## ACTION ITEM
Below is some data. Retype exactly the lines starting at the one with "rewrite Nat2Z.id. change (Z.to_nat 0) with 0%nat. now" and ending at the one with "Sanitizer._pii_replacements_made].".

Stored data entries
Lemma whole_name_detections (analyzer : Analyzer) (text key : str)
    (score : float) :
  whole_name analyzer text ->
  analyzer text = [MkRecognized 0 (Z.of_nat (length text)) score] ->
  Sanitizer.all_detections
    [EmailDetector.detect; PhoneDetector.detect;
     NameDetector.detect analyzer; CreditCardDetector.detect] text key
  = [MkDetection (NameDetector._determine_name_type text key) text score
       0 (Z.of_nat (length text))].
Proof.
  intros (Hblank & Hat & Hfew & _) Hscore.
  unfold Sanitizer.all_detections. cbn [flat_map].
  assert (Hfew' : PhoneDetector.digit_count text < 15) by lia.
  rewrite (email_needs_at _ _ Hat), (phone_needs_digits _ _ Hfew),
    (card_needs_digits _ _ Hfew'). cbn [app]. rewrite app_nil_r.
  unfold NameDetector.detect.
  destruct (str_strip text) eqn:Hstrip.
  { apply str_strip_blank in Hstrip. congruence. }
  rewrite Hscore. cbn [map r_start r_end r_score].
  rewrite py_slice_in_bounds by lia.
  rewrite Nat2Z.id. change (Z.to_nat 0) with 0%nat. now rewrite slice_whole.
Qed.

Lemma whole_name_sanitized (analyzer : Analyzer) (text key : str) st :
  Sanitizer._detectors st
  = [EmailDetector.detect; PhoneDetector.detect;
     NameDetector.detect analyzer; CreditCardDetector.detect] ->
  whole_name analyzer text ->
  Sanitizer._sanitize_string text key st
  = (answer st key text,
     Sanitizer.Mk (Sanitizer._detectors st)
       (snd (Replacer.get_or_create_replacement text
               (NameDetector._determine_name_type text key)
               (Sanitizer._replacer st)))
       (Sanitizer._pii_fields_detected st + 1)
       (Sanitizer._pii_replacements_made st + 1)).
Proof.
  intros Hdet Hname. pose proof Hname as (Hblank & _ & _ & score & Hscore).
  unfold Sanitizer._sanitize_string. rewrite Hdet.
  rewrite (whole_name_detections analyzer text key score Hname Hscore).
  cbn [stable_sort fold_right sort_insert fold_left].
  rewrite apply_detection_eq. unfold Replacer.replace, answer.
  cbn [start_pos end_pos original_value pii_type Sanitizer._detectors
       Sanitizer._replacer Sanitizer._pii_fields_detected
       Sanitizer._pii_replacements_made].
  assert (Hlen : (0 < length text)%nat) by (destruct text; [discriminate|cbn; lia]).
  replace ((0 >=? 0) && (Z.of_nat (length text) >? 0)) with true
    by (symmetry; apply andb_true_iff; split; [reflexivity|apply Z.gtb_lt; lia]).
  unfold slice_to, slice_from. rewrite Nat2Z.id. change (Z.to_nat 0) with 0%nat.
  rewrite skipn_all. cbn [firstn app]. now rewrite app_nil_r.
Qed.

## SOLUTION
  rewrite Nat2Z.id. change (Z.to_nat 0) with 0%nat. now rewrite slice_whole.
Qed.

Lemma whole_name_sanitized (analyzer : Analyzer) (text key : str) st :
  Sanitizer._detectors st
  = [EmailDetector.detect; PhoneDetector.detect;
     NameDetector.detect analyzer; CreditCardDetector.detect] ->
  whole_name analyzer text ->
  Sanitizer._sanitize_string text key st
  = (answer st key text,
     Sanitizer.Mk (Sanitizer._detectors st)
       (snd (Replacer.get_or_create_replacement text
               (NameDetector._determine_name_type text key)
               (Sanitizer._replacer st)))
       (Sanitizer._pii_fields_detected st + 1)
       (Sanitizer._pii_replacements_made st + 1)).
Proof.
  intros Hdet Hname. pose proof Hname as (Hblank & _ & _ & score & Hscore).
  unfold Sanitizer._sanitize_string. rewrite Hdet.
  rewrite (whole_name_detections analyzer text key score Hname Hscore).
  cbn [stable_sort fold_right sort_insert fold_left].
  rewrite apply_detection_eq. unfold Replacer.replace, answer.
  cbn [start_pos end_pos original_value pii_type Sanitizer._detectors
       Sanitizer._replacer Sanitizer._pii_fields_detected
       Sanitizer._pii_replacements_made].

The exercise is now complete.